• Minerva anestesiologica · Apr 2021

    Randomized Controlled Trial

    The Oxygen Reserve Index as a determinant of the necessary amount of postoperative supplemental oxygen.

    • Motoi Kumagai, Hiroto Kurihara, Kazushige Ishida, Hideaki Komatsu, and Kenji Suzuki.
    • Department of Anesthesiology, School of Medicine, Iwate Medical University Hospital, Yahaba-cho, Japan - bear@kxd.biglobe.ne.jp.
    • Minerva Anestesiol. 2021 Apr 1; 87 (4): 439-447.

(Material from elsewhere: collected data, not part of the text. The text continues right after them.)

(** [INSERT INTO dispatches ... RETURNING dispatched_at]. *)
Definition insert_dispatch (dispatch_id shipment_id event_id : string) (amount : Z) (currency : string) : Stmt Time :=
  λ now db,
    dispatch_id ← pg_text dispatch_id;
    shipment_id ← pg_text shipment_id;
    event_id ← pg_text event_id;
    currency ← pg_char3 currency;
    _ ← must CheckViolation (0 <=? amount)%Z;
    _ ← must UniqueViolation (bool_decide (dispatches db !! dispatch_id = None));
    _ ← must UniqueViolation (bool_decide (dispatch_of db shipment_id = None));
    _ ← must ForeignKeyViolation (has_shipment db shipment_id);
    _ ← must ForeignKeyViolation (bool_decide (is_Some (processed_events db !! event_id)));
    Ok (pg_timestamptz now,
        set_dispatches <[dispatch_id := mkDispatchRow shipment_id event_id amount currency
                           (pg_timestamptz now)]> db).

Definition pending (row : OutboxRow) : Prop := or_published_at row = None.

Definition time_le (a b : Time) : Prop :=
  (t_sec a < t_sec b)%Z ∨ (t_sec a = t_sec b ∧ (t_nsec a ≤ t_nsec b)%Z).
Definition created_le (a b : string * OutboxRow) : Prop :=
  time_le (or_created_at a.2) (or_created_at b.2).

#[local] Instance created_le_dec : RelDecision created_le.
Proof. unfold created_le, time_le. intros a b. apply _. Defined.
#[local] Instance pending_dec row : Decision (pending row).
Proof. unfold pending. apply _. Defined.

(** [SELECT ... WHERE published_at IS NULL ORDER BY created_at LIMIT $1 FOR
    UPDATE SKIP LOCKED]; [locked] are the rows other transactions hold. *)
Definition claimable (locked : gset string) (db : DB) : list (string * OutboxRow) :=
  filter (λ p, pending p.2 ∧ p.1 ∉ locked) (scan (outbox_events db)).

(** [ORDER BY created_at LIMIT $1]. *)
Definition claimed_rows (locked : gset string) (limit : Z) (db : DB) : list (string * OutboxRow) :=
  take (Z.to_nat limit) (merge_sort created_le (claimable locked db)).

Definition select_pending (locked : gset string) (limit : Z) : Stmt (list (string * OutboxRow)) :=
  λ _ db,
    _ ← must InvalidLimit (0 <=? limit)%Z;
    Ok (claimed_rows locked limit db, db).

Definition mark_row (now : Time) (row : OutboxRow) : OutboxRow :=
  mkOutboxRow (or_shipment_id row) (or_event_type row) (or_payload row) (or_created_at row)
    (Some (pg_timestamptz now)) (or_attempts row + 1) None.

Definition fail_row (msg : string) (row : OutboxRow) : OutboxRow :=
  mkOutboxRow (or_shipment_id row) (or_event_type row) (or_payload row) (or_created_at row)
    (or_published_at row) (or_attempts row + 1) (Some msg).

(** An UPDATE of the rows of [ids], which all have to fit their columns. *)
Definition update_outbox (f : OutboxRow → OutboxRow) (ids : list string) (db : DB) : res DB :=
  let affected := filter (λ p, p.1 ∈ ids) (outbox_events db) in
  _ ← must NumericOutOfRange
        (forallb (λ p, int32_ok (or_attempts (f p.2))) (map_to_list affected));
  Ok (set_outbox (union (f <$> affected)) db).

Definition mark_published (ids : list string) : Stmt () :=
  λ now db,
    db ← update_outbox (mark_row now) ids db;
    Ok ((), db).

Definition record_failure (id last_error : string) : Stmt () :=
  λ _ db,
    msg ← pg_text last_error;
    db ← update_outbox (fail_row msg) [id] db;
    Ok ((), db).

Definition count_pending : Stmt Z :=
  λ _ db, Ok (Z.of_nat (length (filter (λ p, pending p.2) (scan (outbox_events db)))), db).

Definition select_outbox (id : string) : Stmt (list (string * OutboxRow)) :=
  λ _ db,
    id ← pg_text id;
    Ok (match outbox_events db !! id with Some row => [(id, row)] | None => [] end, db).

(** The rows of the join of a shipment with its created events and its
    dispatch, in the order the server produces them. *)
Definition select_shipment (id : string)
  : Stmt (list (string * ShipmentRow * option (option Time) * option (string * DispatchRow))) :=
  λ _ db,
    id ← pg_text id;
    Ok (match shipments db !! id with
        | None => []
        | Some s =>
            let events := filter (λ p, or_shipment_id p.2 = id ∧ or_event_type p.2 = "shipment.created")
                            (scan (outbox_events db)) in
            let events := match events with
                          | [] => [None]
                          | _ => Some ∘ or_published_at ∘ snd <$> events
                          end in
            (λ o, (id, s, o, dispatch_of db id)) <$> events
        end, db).

End statements.

(** ** Lemmas *)

Lemma must_ok s b u : must s b = Ok u ↔ b = true.
Proof. destruct u, b; simpl; naive_solver. Qed.

Lemma must_err s b e : must s b = Err e ↔ b = false ∧ e = EPg s "".
Proof. destruct b; simpl; unfold pg_err; naive_solver. Qed.

Lemma pg_text_ok s s' : pg_text s = Ok s' ↔ text_ok s = true ∧ s' = s.
Proof. unfold pg_text. destruct (text_ok s); simpl; unfold pg_err; naive_solver. Qed.

Lemma pg_text_err s e : pg_text s = Err e ↔ text_ok s = false ∧ e = EPg InvalidEncoding "".
Proof. unfold pg_text. destruct (text_ok s); simpl; unfold pg_err; naive_solver. Qed.

Lemma has_shipment_true db id : has_shipment db id = true ↔ is_Some (shipments db !! id).
Proof. apply bool_decide_eq_true. Qed.

Lemma has_shipment_false db id : has_shipment db id = false ↔ shipments db !! id = None.
Proof. unfold has_shipment. rewrite bool_decide_eq_false. symmetry. apply eq_None_not_Some. Qed.

(** Takes a statement that succeeded apart into its checks. *)
Ltac stmt_ok :=
  repeat match goal with
  | H : (_ ≫= _) = Ok _ |- _ =>
      let a := fresh "a" in let H1 := fresh "Hok" in
      apply res_bind_ok in H as (a & H1 & H)
  | H : must _ _ = Ok _ |- _ => apply must_ok in H
  | H : pg_text _ = Ok _ |- _ => apply pg_text_ok in H as [H ->]
  | H : Ok _ = Ok _ |- _ => injection H as H
  | H : Ok _ = Err _ |- _ => discriminate H
  | H : Err _ = Ok _ |- _ => discriminate H
  | H : has_shipment _ _ = true |- _ => apply has_shipment_true in H
  | H : has_shipment _ _ = false |- _ => apply has_shipment_false in H
  | H : bool_decide _ = true |- _ => apply bool_decide_eq_true in H
  | H : negb _ = true |- _ => apply negb_true_iff in H
  | H : bool_decide _ = false |- _ => apply bool_decide_eq_false in H
  | H : _ && _ = true |- _ => apply andb_true_iff in H as [? ?]
  | H : (_ <=? _)%Z = true |- _ => apply Z.leb_le in H
  end; subst.

Section facts.
Context {IJ : Jsonb} {IS : PgScan}.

    BackgroundAlthough blood gas analysis (BGA) is important for supplemental oxygen titration, it is invasive, intermittent, costly, and burdensome for staff. We assessed whether the Oxygen Reserve Index (ORi™), a novel pulse oximeter-based index that reflects the partial pressure of oxygen (PaO2), could determine the amount of postoperative supplemental oxygen. We also evaluated the extent of hyperoxia and hypoxia.MethodsFifty patients scheduled to undergo breast surgery were randomly assigned to receive ORi-based oxygen (group O) or conventional postoperative oxygen (group C) treatments. Postoperatively, patients were transported to the Post-Anesthesia Care Unit (PACU) and then to general wards. In group O, oxygen was administered at 4 L·min-1 in the operation room after extubation and was decreased if the ORi was >0.00 until a continuous index of 0.00 was achieved for 30 min in the PACU and wards. In group C, oxygen was administered at 4 L·min-1 throughout the evaluation period. BGA was performed 1 h after anesthesia induction (T0), after extubation (T1), before PACU exit (T2), and on the first postoperative morning (T3). Percutaneous oxygen saturation was measured every two seconds from 9 PM after surgery to 6 AM the next morning.ResultsThe supplemental oxygen amount and PaO2 were significantly lower in group O than group C at T2 (1.5 [0.5-3.0] vs. 4.0 [4.0-4.0] L/min, 117.3 [26.8] vs. 170.0 [42.8] mmHg) and T3 (1.0 [0.5-3.0] vs. 4.0 [4.0-4.0] L/min, 107.5 [16.5] vs. 157.1 [28.4] mmHg; median [interquartile ranges] and mean [1 SD]; P<0.01). No patient exhibited hypoxia.ConclusionsBased on our results, ORi might be useful to titrate postoperative oxygen supplementation.